What they did was simply to make a computer simulation of their own! It resembles our universe, of course. Many scientists have wanted to conduct such an experiment since the inception of the idea. It pervades popular culture, engendering a myriad of reactions and responses.
The assumption is that a civilization of magnitude with superior intelligence would create a mirror simulation if it could. Many simulations could even be achieved with enough power, like simulations within simulations. The argument concludes that since we might have the wherewithal, we probably have done it! Our world is, in fact, artificial.

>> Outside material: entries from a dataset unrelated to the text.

(** From the lock to the write of the bitmap. *)
Lemma wp_commit_cluster {A} (k : M world A) (Q : A -> world -> Prop) w cg bno len bs bufs0 :
  m_fpb fs = 1 -> group fs cg -> bufs0 !! bdev cg = None -> held cg bufs0 bs bs w -> w_locked w = false ->
  clear_range bs bno (bno + len) -> 0 <= bno -> 0 < len -> bno + len <= sb_fpg fs ->
  (forall w1 w', vol_ok w1 -> vol_ok w' -> w_bufs w' = bufs0 -> w_inodes w' = w_inodes w -> w_locked w' = false ->
     reach w w1 -> w_dev w1 !! bdev cg = Some bs -> committed_cluster cg bno len w1 w' -> wp k Q w') ->
  wp (EXT2_LOCK;; take_blocks fs MAXPHYS (bdev cg) cg bno len (Z.to_nat len) 0;;
      modify (upd_w_fmod (fun _ => 1));; EXT2_UNLOCK;; buf_bdwrite (bdev cg);; k) Q w.
Proof.
  intros Hfpb Hc Hb0 Hh Hlk Hcl Hbno Hlen Hend HQ. wp_steps. eapply wp_lock_held; [done|done|].
  intros w1 [Hv1 Hbufs Hdev (gd & Hgd & Hcnt)] Hi1 Hlk1 Hre1. wp_steps.
  pose proof (vi_gd _ _ _ _ _ _ _ _ _ _ _ _ _ Hv1 cg gd Hgd) as (_ & _ & Hu & _).
  apply (take_blocks_spec cg bno len gd bs bufs0 w1) with (bs' := bs); try done; try lia.
  2:{ assert (upd_ext2bgd_nbfree (fun c => c - 0) gd = gd) as Heta.
      { destruct gd. unfold upd_ext2bgd_nbfree. cbn. by rewrite Z.sub_0_r. }
      constructor; try done.
      - rewrite Heta. unfold zinsert. apply zlookup_Some_inv in Hgd as [_ Hgd]. by rewrite list_insert_id.
      - rewrite Z.sub_0_r, (vi_bsum _ _ _ _ _ _ _ _ _ _ _ _ _ Hv1). unfold u32. by rewrite Zmod_mod.
      - destruct (vi_bmap _ _ _ _ _ _ _ _ _ _ _ _ _ Hv1 cg Hc) as (b & Hb & Hok). by simplify_eq.
      - lia.
      - intros j Hj. destruct (Z.leb_spec bno j), (Z.ltb_spec j (bno + 0)); lia || done. }
  intros bs' w2 []. assert (0 <= ext2bgd_nbfree gd - len) as Hpos.
  { rewrite <- tk_count0. apply count_clear_range. }
  wp_steps. apply wp_unlock; [done|]. wp_steps. eapply wp_bdwrite; [cbn; rewrite tk_bufs0; apply lookup_insert_eq|].
  apply (HQ w1); cbn; try done.
  - unfold AllocSpec.vol_ok. cbn.
    assert (zlen (w_gd w1) = m_gcount fs) as Hz by apply (vi_gds _ _ _ _ _ _ _ _ _ _ _ _ _ Hv1).
    eapply vol_inv_write with (gd := upd_ext2bgd_nbfree (fun c => c - len) gd); [exact tk_vol0| |done|done].
    rewrite tk_gd0. apply zlookup_zinsert_eq. by rewrite Hz.
  - rewrite tk_bufs0. by apply insert_delete_id.
  - by rewrite tk_inodes0.
  - exists gd, bs, bs'. cbn. by rewrite tk_dev0, tk_gd0, tk_fb0, tk_fi0.
Qed.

A team of researchers from the University of Bonn in Germany set out to test this assumption with Silas Beane in the lead. They claim to have the evidence now; it is found in a paper, Constraints on the Universe as a Numerical Simulation. Top of Form
A cursory glance will see their hypothesis and conclusion: simulations of the universe exist, but they are not fully formed. They are weak and small given the limits of the laws of physics.
According to Technology Review, “the problem with all simulations is that the laws of physics, which appear continuous, have to be superimposed onto a discrete three dimensional lattice which advances in steps of time.”
Interpreting this statement, we see that a computer simulation sets limits on any created simulation in terms of particle energy. But does this undermine the concept? Anyone living within the created world would detect such limitations no doubt. Looking at our world, we actually can see them.
The real truth may come from the GZK cutoff (shortened from Greisen-Zatsepin-Kuzmin). It sets boundaries on the energy of cosmic ray particles due to the interaction with background radiation.
Beane and his cohorts wrote about this likelihood. This “rule” establishes a pattern that mirrors a computer simulation. This is their proof! It is a tricky conclusion about a sticky subject.
In the end, it is intriguing if implausible. It reminds one of Plato’s Allegory of the Cave with prisoners shielded from reality. They see only their surrounding walls. It takes physics to provide an answer to the question of reality, only available to modern humans.